Studie zum Robo-Journalismus

Schreiben mit der Daten-Schablone
Redaktion: Ludwig-Maximilians-Universität München
PRESSEMITTEILUNG
München/gc. Der Einsatz des automatisierten Journalismus wird sich deutlich ausweiten, auch wenn seine Möglichkeiten begrenzt sind. Das macht guten Journalismus umso wichtiger, zeigen Medienforscher in einer Studie.


Keine Spürnase für Nachrichten, eindimensionale Geschichten: Wenn sie die
Fähigkeiten von „Robo-Journalisten“ beurteilen sollen, geben Journalisten gerne wenig schmeichelhafte Einschätzungen ab. Trotzdem, so zeigt eine neue wissenschaftliche Studie, gebe es Bestrebungen, den Einsatz der Software-Tools deutlich auszuweiten. Insbesondere Nachrichtenagenturen könnten von der Entwicklung profitieren. Allein bei der Nachrichtenagentur Thomson Reuters könnten „hunderte“ von Journalisten ersetzt werden, heißt es in der Untersuchung weiter, die jetzt im Fachjournal Digital Journalism erschienen ist.

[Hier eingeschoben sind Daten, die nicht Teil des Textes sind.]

(* ===== verification/GoProc.v ===== *)
(** * Goroutine code and channels

    A goroutine body is a value of [proc S A]: a finite tree of atomic actions
    on the shared state [S].  An action is done, blocks (a full or empty
    channel, a locked mutex) or panics, as in Go.  [exec] runs a body with no
    interference; [ok] states what every atomic action of a body guarantees,
    whatever other goroutines do between two of them.  The file also has
    buffered channels with Go's rules for [close]. *)

From Stdlib Require Import Lia.
From stdpp Require Import base list strings numbers.
From S2P Require Import Prelude.

(** ** Actions *)

(** The run-time panics that the sources can raise. *)
Inductive panic :=
| NilDeref
| SendOnClosed
| CloseOfClosed
| IndexOutOfRange
| DivideByZero
| UserPanic (msg : string).

#[export] Instance panic_eq_dec : EqDecision panic.
Proof. solve_decision. Defined.

Inductive astep (S X : Type) :=
| Done (s : S) (x : X)
| Blocked
| Panicked (why : panic).
Arguments Done {S X} s x.
Arguments Blocked {S X}.
Arguments Panicked {S X} why.

Inductive proc (S A : Type) :=
| Ret (a : A)
| Step (f : S -> astep S (proc S A)).
Arguments Ret {S A} a.
Arguments Step {S A} f.

(** What running a body alone leads to: it returns, it is stuck in front of an
    action that blocks (with the state its earlier actions left), or it panics. *)
Inductive outcome (S A : Type) :=
| Returned (s : S) (a : A)
| Stuck (s : S) (p : proc S A)
| Crashed (s : S) (why : panic).
Arguments Returned {S A} s a.
Arguments Stuck {S A} s p.
Arguments Crashed {S A} s why.

Section Proc.
Context {S : Type}.

(** Induction on a body: the hypothesis is for every continuation that an
    action can reach. *)
Lemma proc_induction {A} (P : proc S A -> Prop) :
  (forall a, P (Ret a)) ->
  (forall f, (forall s s' p, f s = Done s' p -> P p) -> P (Step f)) ->
  forall p, P p.
Proof.
  intros HR HS. fix go 1. intros [a|f]; [apply HR|].
  apply HS. intros s s' p. destruct (f s) as [s1 p1| |w] eqn:E; intros H.
  - injection H as _ <-. specialize (go p1). exact go.
  - discriminate.
  - discriminate.
Qed.

Fixpoint bind {A B} (p : proc S A) (k : A -> proc S B) : proc S B :=
  match p with
  | Ret a => k a
  | Step f =>
      Step (fun s => match f s with
                     | Done s' p' => Done s' (bind p' k)
                     | Blocked => Blocked
                     | Panicked w => Panicked w
                     end)
  end.

Fixpoint exec {A} (p : proc S A) (s : S) : outcome S A :=
  match p with
  | Ret a => Returned s a
  | Step f =>
      match f s with
      | Done s' p' => exec p' s'
      | Blocked => Stuck s p
      | Panicked w => Crashed s w
      end
  end.

(** One atomic action with a result. *)
Definition atomic {A} (f : S -> astep S A) : proc S A :=
  Step (fun s => match f s with
                 | Done s' a => Done s' (Ret a)
                 | Blocked => Blocked
                 | Panicked w => Panicked w
                 end).

Definition reads {A} (f : S -> A) : proc S A := atomic (fun s => Done s (f s)).
Definition modify (f : S -> S) : proc S unit := atomic (fun s => Done (f s) tt).
Definition panics {A} (w : panic) : proc S A := atomic (fun _ => Panicked w).

(** [for _, x := range l { body x }] *)
Fixpoint for_each {B} (l : list B) (body : B -> proc S unit) : proc S unit :=
  match l with
  | [] => Ret tt
  | x :: l' => bind (body x) (fun _ => for_each l' body)
  end.

(** [for i := start; n more times; i++ { body i }] *)
Fixpoint for_range (n start : nat) (body : nat -> proc S unit) : proc S unit :=
  match n with
  | 0 => Ret tt
  | Datatypes.S n' => bind (body start) (fun _ => for_range n' (Datatypes.S start) body)
  end.
End Proc.

Notation "x <- p ;; q" := (bind p (fun x => q))
  (at level 100, p at next level, right associativity) : mhub_scope.
Notation "p ;;; q" := (bind p (fun _ => q))
  (at level 100, right associativity) : mhub_scope.

(** ** Running a body alone *)

Section Exec.
Context {S : Type}.
Implicit Types s : S.

Lemma exec_bind {A B} (p : proc S A) (k : A -> proc S B) s :
  exec (bind p k) s =
  match exec p s with
  | Returned s' a => exec (k a) s'
  | Stuck s' p' => Stuck s' (bind p' k)
  | Crashed s' w => Crashed s' w
  end.
Proof.
  revert s. induction p as [a|f IH] using proc_induction; intros s; simpl; [done|].
  destruct (f s) as [s' p'| |w] eqn:E; [|done|done]. by apply (IH s s').
Qed.

Lemma exec_atomic {A} (f : S -> astep S A) s :
  exec (atomic f) s =
  match f s with
  | Done s' a => Returned s' a
  | Blocked => Stuck s (atomic f)
  | Panicked w => Crashed s w
  end.
Proof. simpl. by destruct (f s). Qed.

Lemma exec_reads {A} (f : S -> A) s : exec (reads f) s = Returned s (f s).
Proof. done. Qed.

Lemma exec_modify (f : S -> S) s : exec (modify f) s = Returned (f s) tt.
Proof. done. Qed.

(** A loop whose bodies all return, by an invariant on the traversed prefix. *)
Lemma exec_for_each {B} (I : list B -> S -> Prop) l body s :
  I [] s ->
  (forall pre x post s', l = pre ++ x :: post -> I pre s' ->
     exists s'', exec (body x) s' = Returned s'' tt /\ I (pre ++ [x]) s'') ->
  exists s', exec (for_each l body) s = Returned s' tt /\ I l s'.
Proof.
  intros H0 Hstep.
  enough (forall post pre s0, l = pre ++ post -> I pre s0 ->
            exists s', exec (for_each post body) s0 = Returned s' tt /\ I l s')
    by (apply (H l []); done).
  induction post as [|x post IH]; intros pre s0 Hl HI.
  - rewrite app_nil_r in Hl. subst. eauto.
  - destruct (Hstep pre x post s0 Hl HI) as (s1 & E & HI1).
    simpl. rewrite exec_bind, E.
    apply (IH (pre ++ [x])); [by rewrite <- (assoc_L app)|done].
Qed.
End Exec.

(** ** Guarantees of a body under interference *)

Section Ok.
Context {S : Type}.

(** [ok I R G W Q p s]: the body [p], whose goroutine last saw the state [s].
    Other goroutines may move the state along the rely [R] within [I] before each
    action; every action of [p] that is done then stays in [I] and moves along the
    guarantee [G], only panics of [W] are raised, and the result satisfies [Q]. *)
Fixpoint ok {A} (I : S -> Prop) (R G : S -> S -> Prop) (W : panic -> Prop)
    (Q : A -> S -> Prop) (p : proc S A) (s : S) : Prop :=
  match p with
  | Ret a => Q a s
  | Step f =>
      forall s', R s s' -> I s' ->
        match f s' with
        | Done s'' p' => I s'' /\ G s' s'' /\ ok I R G W Q p' s''
        | Blocked => True
        | Panicked w => W w
        end
  end.

Context (I : S -> Prop) (W : panic -> Prop).
Implicit Types R G T : S -> S -> Prop.

(** Interference does not invalidate [ok], if it does not invalidate the result. *)
Lemma ok_rely {A} R G (Q : A -> S -> Prop) p s s' :
  Transitive R -> (forall a s s', R s s' -> Q a s -> Q a s') ->
  R s s' -> ok I R G W Q p s -> ok I R G W Q p s'.
Proof.
  intros HR HQ Hs. destruct p as [a|f]; simpl; [by apply HQ|].
  intros Hp s1 Hs1. apply Hp. by etrans.
Qed.

(** A body proved against more interference and with a stronger guarantee; the
    assertion [F] is kept by the interference and by the actions. *)
Lemma ok_frame {A} R G R' G' (Q Q' : A -> S -> Prop) (F : S -> Prop) p s :
  (forall s s', R' s s' -> R s s') -> (forall s s', G s s' -> G' s s') ->
  (forall s s', R' s s' -> F s -> F s') -> (forall s s', G s s' -> F s -> F s') ->
  (forall a s, Q a s -> F s -> Q' a s) ->
  F s -> ok I R G W Q p s -> ok I R' G' W Q' p s.
Proof.
  intros HR HG HFR HFG HQ. revert s.
  induction p as [a|f IH] using proc_induction; intros s HF Hp; simpl in *; [by apply HQ|].
  intros s' Hs HI. specialize (Hp s' (HR _ _ Hs) HI).
  destruct (f s') as [s'' p'| |w] eqn:E; [|done|done].
  destruct Hp as (HI' & HG' & Hp). split; [done|]. split; [by apply HG|].
  eapply IH; [done| |done]. eapply HFG; [done|]. by eapply HFR.
Qed.

Lemma ok_weaken {A} R G (Q Q' : A -> S -> Prop) p s :
  ok I R G W Q p s -> (forall a s', Q a s' -> Q' a s') -> ok I R G W Q' p s.
Proof.
  intros Hp HQ. apply (ok_frame R G R G Q Q' (fun _ => True)); [done..| |done|done].
  intros a s' Ha _. by apply HQ.
Qed.

Context (R G T : S -> S -> Prop) `{!PreOrder T}.
Context (RT : forall s s', R s s' -> T s s') (GT : forall s s', G s s' -> T s s').

(** Sequencing: the continuation starts from a state later than [s]. *)
Lemma ok_bind {A B} (Q : A -> S -> Prop) (Q' : B -> S -> Prop) p k s :
  ok I R G W Q p s ->
  (forall a s', T s s' -> Q a s' -> ok I R G W Q' (k a) s') -> ok I R G W Q' (bind p k) s.
Proof.
  revert s. induction p as [a|f IH] using proc_induction; intros s Hp Hk; simpl in *.
  - by apply Hk.
  - intros s' Hs HI. specialize (Hp s' Hs HI).
    destruct (f s') as [s'' p'| |w] eqn:E; [|done|done].
    destruct Hp as (HI' & HG & Hp). split; [done|]. split; [done|].
    eapply IH; [done|done|]. intros a s3 H3. apply Hk.
    etrans; [by apply RT|]. etrans; [by apply GT|done].
Qed.

Lemma ok_atomic {A} (Q : A -> S -> Prop) (f : S -> astep S A) s :
  (forall s', R s s' -> I s' ->
     match f s' with
     | Done s'' a => I s'' /\ G s' s'' /\ Q a s''
     | Blocked => True
     | Panicked w => W w
     end) ->
  ok I R G W Q (atomic f) s.
Proof. intros H s' Hs HI. specialize (H s' Hs HI). by destruct (f s'). Qed.

Lemma ok_reads {A} (Q : A -> S -> Prop) (f : S -> A) s :
  Reflexive G -> (forall s', R s s' -> I s' -> Q (f s') s') -> ok I R G W Q (reads f) s.
Proof.
  intros HG H. apply ok_atomic. intros s' Hs HI. split; [done|]. split; [by apply HG|auto].
Qed.

Lemma ok_for_each {B} (l : list B) (body : B -> proc S unit) s :
  (forall x s', x ∈ l -> T s s' -> ok I R G W (fun _ _ => True) (body x) s') ->
  ok I R G W (fun _ _ => True) (for_each l body) s.
Proof.
  revert s. induction l as [|x l IH]; intros s H; simpl; [done|].
  eapply ok_bind; [apply H; [by left|done]|]. intros [] s' Hs _. apply IH.
  intros y s3 Hy Hs3. apply H; [by right|]. by etrans.
Qed.

Lemma ok_for_range n start (body : nat -> proc S unit) s :
  (forall i s', T s s' -> ok I R G W (fun _ _ => True) (body i) s') ->
  ok I R G W (fun _ _ => True) (for_range n start body) s.
Proof.
  revert s start. induction n as [|n IH]; intros s start H; simpl; [done|].
  eapply ok_bind; [by apply H|]. intros [] s' Hs _. apply IH.
  intros i s3 Hs3. apply H. by etrans.
Qed.
End Ok.

(** ** Buffered channels *)

Record chan (A : Type) := Chan {
  ch_buf : list A;      (* oldest element first *)
  ch_cap : nat;
  ch_closed : bool
}.
Arguments Chan {A}.
Arguments ch_buf {A}.
Arguments ch_cap {A}.
Arguments ch_closed {A}.

Section Chan.
Context {A : Type}.
Implicit Types c : chan A.

Definition make_chan (n : nat) : chan A := Chan [] n false.

(** [c <- x] *)
Definition ch_send (x : A) c : astep (chan A) unit :=
  if ch_closed c then Panicked SendOnClosed
  else if (length (ch_buf c) <? ch_cap c)%nat
  then Done (Chan (ch_buf c ++ [x]) (ch_cap c) false) tt
  else Blocked.

(** [select { case c <- x: default: }]; the result says whether [x] was sent. *)
Definition ch_try_send (x : A) c : astep (chan A) bool :=
  if ch_closed c then Panicked SendOnClosed
  else if (length (ch_buf c) <? ch_cap c)%nat
  then Done (Chan (ch_buf c ++ [x]) (ch_cap c) false) true
  else Done c false.

(** [x, on := <-c]; [None] on a closed and drained channel. *)
Definition ch_recv c : astep (chan A) (option A) :=
  match ch_buf c with
  | x :: rest => Done (Chan rest (ch_cap c) (ch_closed c)) (Some x)
  | [] => if ch_closed c then Done c None else Blocked
  end.

Definition ch_close c : astep (chan A) unit :=
  if ch_closed c then Panicked CloseOfClosed
  else Done (Chan (ch_buf c) (ch_cap c) true) tt.

(** A channel never holds more than its capacity. *)
Definition chan_wf c : Prop := length (ch_buf c) <= ch_cap c.

Lemma make_chan_wf n : chan_wf (make_chan n).
Proof. unfold chan_wf. simpl. lia. Qed.

Lemma ch_send_wf x c c' r : chan_wf c -> ch_send x c = Done c' r -> chan_wf c'.
Proof.
  unfold chan_wf, ch_send. intros Hc. destruct (ch_closed c); [done|].
  destruct (_ <? _)%nat eqn:E; [|done]. intros [= <-]. breflect. simpl.
  rewrite length_app. simpl. lia.
Qed.

Lemma ch_try_send_wf x c c' r : chan_wf c -> ch_try_send x c = Done c' r -> chan_wf c'.
Proof.
  unfold chan_wf, ch_try_send. intros Hc. destruct (ch_closed c); [done|].
  destruct (_ <? _)%nat eqn:E; intros [= <- <-]; [|done]. breflect. simpl.
  rewrite length_app. simpl. lia.
Qed.

Lemma ch_recv_wf c c' r : chan_wf c -> ch_recv c = Done c' r -> chan_wf c'.
Proof.
  unfold chan_wf, ch_recv. destruct (ch_buf c) as [|x b] eqn:E; simpl.
  - destruct (ch_closed c); [|done]. intros _ [= <- _]. rewrite E. simpl. lia.
  - intros H [= <- _]. simpl. lia.
Qed.

Lemma ch_close_wf c c' r : chan_wf c -> ch_close c = Done c' r -> chan_wf c'.
Proof. unfold chan_wf, ch_close. destruct (ch_closed c); [done|]. by intros H [= <-]. Qed.
End Chan.

#[export] Hint Resolve make_chan_wf ch_send_wf ch_try_send_wf ch_recv_wf ch_close_wf : mhub.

Professor Neil Thurman vom Institut für Kommunikationswissenschaft und Medienforschung der LMU (IfKW), Konstantin Dörr vom Institut für Publizistikwissenschaft und Medienforschung der Universität Zürich und Dr. Jessica Kunert (IfKW) haben für die explorative Studie Reporter, Redakteure und Führungskräfte internationaler Medienhäuser wie CNN, BBC, Thomson Reuters, Trinity Mirror und News UK interviewt. Zuvor haben die Befragten in einem Workshop praktische Erfahrungen mit einer marktreifen Software eins führenden Anbieters sammeln können. Automatisierter Journalismus generiert Texte aus strukturierten Datensammlungen – ohne menschliches Zutun, abgesehen von der ursprünglichen Programmierung des Tools. Schon heute wird er im Nachrichtengewerbe eingesetzt, etwa bei Associated Press (AP), der Los Angeles Times oder beim Wirtschaftsmagazin Forbes.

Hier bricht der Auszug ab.